══ Exercise materials

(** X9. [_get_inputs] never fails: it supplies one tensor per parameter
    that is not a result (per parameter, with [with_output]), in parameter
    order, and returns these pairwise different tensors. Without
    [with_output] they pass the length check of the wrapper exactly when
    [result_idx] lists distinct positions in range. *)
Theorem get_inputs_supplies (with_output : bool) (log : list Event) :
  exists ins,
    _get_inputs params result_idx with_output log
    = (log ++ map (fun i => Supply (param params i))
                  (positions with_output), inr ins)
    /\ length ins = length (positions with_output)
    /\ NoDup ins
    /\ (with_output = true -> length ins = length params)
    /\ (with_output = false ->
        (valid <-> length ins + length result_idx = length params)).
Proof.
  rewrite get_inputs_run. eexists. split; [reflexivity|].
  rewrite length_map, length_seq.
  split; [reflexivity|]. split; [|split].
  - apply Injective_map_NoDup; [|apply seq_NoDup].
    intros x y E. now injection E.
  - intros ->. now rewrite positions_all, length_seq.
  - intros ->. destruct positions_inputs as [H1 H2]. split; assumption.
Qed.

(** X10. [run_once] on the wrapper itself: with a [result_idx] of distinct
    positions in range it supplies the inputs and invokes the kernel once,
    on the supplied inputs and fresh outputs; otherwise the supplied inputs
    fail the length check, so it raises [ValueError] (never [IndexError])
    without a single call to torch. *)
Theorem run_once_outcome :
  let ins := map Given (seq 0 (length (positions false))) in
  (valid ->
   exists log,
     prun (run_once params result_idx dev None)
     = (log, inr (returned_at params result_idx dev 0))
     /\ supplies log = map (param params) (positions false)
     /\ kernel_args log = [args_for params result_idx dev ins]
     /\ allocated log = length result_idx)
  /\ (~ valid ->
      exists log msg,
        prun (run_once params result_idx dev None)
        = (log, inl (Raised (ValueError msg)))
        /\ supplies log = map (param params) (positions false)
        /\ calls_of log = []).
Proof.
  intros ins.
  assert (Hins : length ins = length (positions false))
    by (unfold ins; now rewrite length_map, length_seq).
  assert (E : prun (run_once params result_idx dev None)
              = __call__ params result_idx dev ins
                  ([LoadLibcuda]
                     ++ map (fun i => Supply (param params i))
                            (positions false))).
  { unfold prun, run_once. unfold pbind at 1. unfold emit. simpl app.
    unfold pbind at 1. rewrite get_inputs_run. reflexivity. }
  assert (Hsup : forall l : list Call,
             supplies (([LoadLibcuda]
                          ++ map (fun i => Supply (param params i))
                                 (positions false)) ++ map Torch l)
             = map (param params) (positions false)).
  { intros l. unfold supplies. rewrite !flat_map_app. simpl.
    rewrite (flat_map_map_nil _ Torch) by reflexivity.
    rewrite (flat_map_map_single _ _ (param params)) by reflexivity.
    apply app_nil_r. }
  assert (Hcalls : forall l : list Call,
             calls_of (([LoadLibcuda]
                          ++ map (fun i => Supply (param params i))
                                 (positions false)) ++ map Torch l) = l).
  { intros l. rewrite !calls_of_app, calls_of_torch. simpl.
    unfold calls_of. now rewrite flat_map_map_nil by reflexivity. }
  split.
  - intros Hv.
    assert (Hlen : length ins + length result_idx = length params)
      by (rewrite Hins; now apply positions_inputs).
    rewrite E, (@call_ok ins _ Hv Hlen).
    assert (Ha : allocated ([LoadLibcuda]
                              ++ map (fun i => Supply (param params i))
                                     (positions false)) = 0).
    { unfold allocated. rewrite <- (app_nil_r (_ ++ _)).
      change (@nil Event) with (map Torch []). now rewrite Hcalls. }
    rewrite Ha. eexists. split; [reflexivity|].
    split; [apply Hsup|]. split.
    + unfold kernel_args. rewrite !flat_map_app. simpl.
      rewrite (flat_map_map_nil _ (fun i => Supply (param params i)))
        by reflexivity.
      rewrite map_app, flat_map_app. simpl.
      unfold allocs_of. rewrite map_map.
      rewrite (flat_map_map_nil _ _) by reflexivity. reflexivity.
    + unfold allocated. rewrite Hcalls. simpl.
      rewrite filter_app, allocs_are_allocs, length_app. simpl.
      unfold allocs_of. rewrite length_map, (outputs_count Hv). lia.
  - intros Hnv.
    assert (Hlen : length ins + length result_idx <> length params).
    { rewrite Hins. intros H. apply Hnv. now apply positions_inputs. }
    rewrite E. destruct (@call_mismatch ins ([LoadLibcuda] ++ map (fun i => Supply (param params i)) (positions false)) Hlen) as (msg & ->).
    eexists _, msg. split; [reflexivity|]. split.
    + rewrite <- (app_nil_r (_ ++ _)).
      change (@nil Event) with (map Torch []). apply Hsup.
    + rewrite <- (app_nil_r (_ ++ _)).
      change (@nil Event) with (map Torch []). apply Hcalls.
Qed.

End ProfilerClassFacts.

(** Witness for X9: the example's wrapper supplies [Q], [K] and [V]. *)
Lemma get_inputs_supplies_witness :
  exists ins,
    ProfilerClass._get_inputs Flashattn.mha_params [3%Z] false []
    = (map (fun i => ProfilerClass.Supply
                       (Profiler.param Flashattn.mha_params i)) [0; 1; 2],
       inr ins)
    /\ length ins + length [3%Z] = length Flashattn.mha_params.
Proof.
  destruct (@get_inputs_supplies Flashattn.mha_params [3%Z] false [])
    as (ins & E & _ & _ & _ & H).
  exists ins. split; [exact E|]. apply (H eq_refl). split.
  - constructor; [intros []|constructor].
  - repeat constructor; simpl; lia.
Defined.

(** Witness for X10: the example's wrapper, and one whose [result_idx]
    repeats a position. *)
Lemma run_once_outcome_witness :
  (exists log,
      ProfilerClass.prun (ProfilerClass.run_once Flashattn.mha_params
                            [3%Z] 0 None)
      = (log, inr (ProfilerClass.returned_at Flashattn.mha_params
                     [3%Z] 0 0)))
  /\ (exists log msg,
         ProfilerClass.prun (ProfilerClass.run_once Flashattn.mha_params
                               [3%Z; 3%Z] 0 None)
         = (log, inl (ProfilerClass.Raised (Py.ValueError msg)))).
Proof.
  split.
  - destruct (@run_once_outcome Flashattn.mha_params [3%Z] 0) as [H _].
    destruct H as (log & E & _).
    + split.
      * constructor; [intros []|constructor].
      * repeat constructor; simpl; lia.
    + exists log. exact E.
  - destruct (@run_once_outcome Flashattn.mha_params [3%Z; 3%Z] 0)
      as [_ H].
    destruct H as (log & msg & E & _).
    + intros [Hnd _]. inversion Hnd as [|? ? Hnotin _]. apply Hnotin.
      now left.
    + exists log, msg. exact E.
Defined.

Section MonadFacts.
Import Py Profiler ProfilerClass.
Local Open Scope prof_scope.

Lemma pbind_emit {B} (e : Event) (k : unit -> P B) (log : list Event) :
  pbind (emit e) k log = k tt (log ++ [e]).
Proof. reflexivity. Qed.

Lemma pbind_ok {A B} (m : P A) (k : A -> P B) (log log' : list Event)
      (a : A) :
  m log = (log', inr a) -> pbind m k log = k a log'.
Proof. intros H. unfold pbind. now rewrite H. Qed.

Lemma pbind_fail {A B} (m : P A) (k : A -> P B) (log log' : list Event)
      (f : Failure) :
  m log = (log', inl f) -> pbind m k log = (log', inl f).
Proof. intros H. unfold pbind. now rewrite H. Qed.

════
══ Exercise materials

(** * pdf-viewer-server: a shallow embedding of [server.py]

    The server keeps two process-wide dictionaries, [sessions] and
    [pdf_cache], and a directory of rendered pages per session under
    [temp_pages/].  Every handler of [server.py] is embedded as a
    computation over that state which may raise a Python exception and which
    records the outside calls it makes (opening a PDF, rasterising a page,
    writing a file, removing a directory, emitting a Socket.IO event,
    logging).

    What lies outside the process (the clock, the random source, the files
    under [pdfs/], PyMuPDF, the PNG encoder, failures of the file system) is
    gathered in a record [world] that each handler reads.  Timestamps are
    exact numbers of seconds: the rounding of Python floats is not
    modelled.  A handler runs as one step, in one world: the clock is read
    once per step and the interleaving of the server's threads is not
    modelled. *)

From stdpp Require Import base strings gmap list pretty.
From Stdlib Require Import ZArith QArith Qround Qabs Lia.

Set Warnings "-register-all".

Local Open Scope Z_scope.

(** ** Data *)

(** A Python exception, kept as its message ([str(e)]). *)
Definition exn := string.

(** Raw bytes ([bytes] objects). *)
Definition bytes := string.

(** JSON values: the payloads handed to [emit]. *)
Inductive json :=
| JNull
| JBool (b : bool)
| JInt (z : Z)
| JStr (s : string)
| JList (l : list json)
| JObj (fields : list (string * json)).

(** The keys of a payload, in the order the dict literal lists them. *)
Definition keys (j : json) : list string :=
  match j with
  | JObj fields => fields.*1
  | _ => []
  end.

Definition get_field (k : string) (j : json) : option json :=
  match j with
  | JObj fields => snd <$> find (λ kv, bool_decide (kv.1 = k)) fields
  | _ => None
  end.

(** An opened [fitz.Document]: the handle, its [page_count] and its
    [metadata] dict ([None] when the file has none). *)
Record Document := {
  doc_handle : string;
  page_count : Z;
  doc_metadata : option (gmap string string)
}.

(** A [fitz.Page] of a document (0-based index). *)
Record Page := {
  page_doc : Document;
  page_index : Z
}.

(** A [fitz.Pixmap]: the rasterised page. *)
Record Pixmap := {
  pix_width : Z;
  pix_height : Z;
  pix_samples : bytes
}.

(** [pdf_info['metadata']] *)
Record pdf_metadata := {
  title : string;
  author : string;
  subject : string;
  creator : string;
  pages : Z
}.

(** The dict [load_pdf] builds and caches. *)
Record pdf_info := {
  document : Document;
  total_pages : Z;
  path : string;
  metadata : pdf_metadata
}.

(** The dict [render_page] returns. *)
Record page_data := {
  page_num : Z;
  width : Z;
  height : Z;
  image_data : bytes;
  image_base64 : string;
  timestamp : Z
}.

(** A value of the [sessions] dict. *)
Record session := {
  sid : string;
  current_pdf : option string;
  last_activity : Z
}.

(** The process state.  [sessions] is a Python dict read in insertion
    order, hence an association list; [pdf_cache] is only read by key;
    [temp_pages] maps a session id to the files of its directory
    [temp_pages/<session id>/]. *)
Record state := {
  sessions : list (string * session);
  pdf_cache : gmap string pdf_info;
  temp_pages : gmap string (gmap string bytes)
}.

════

Find the word "example" in the entries above and gather every line that holds it.

> Answer section
(** Witness for X9: the example's wrapper supplies [Q], [K] and [V]. *)
(** Witness for X10: the example's wrapper, and one whose [result_idx]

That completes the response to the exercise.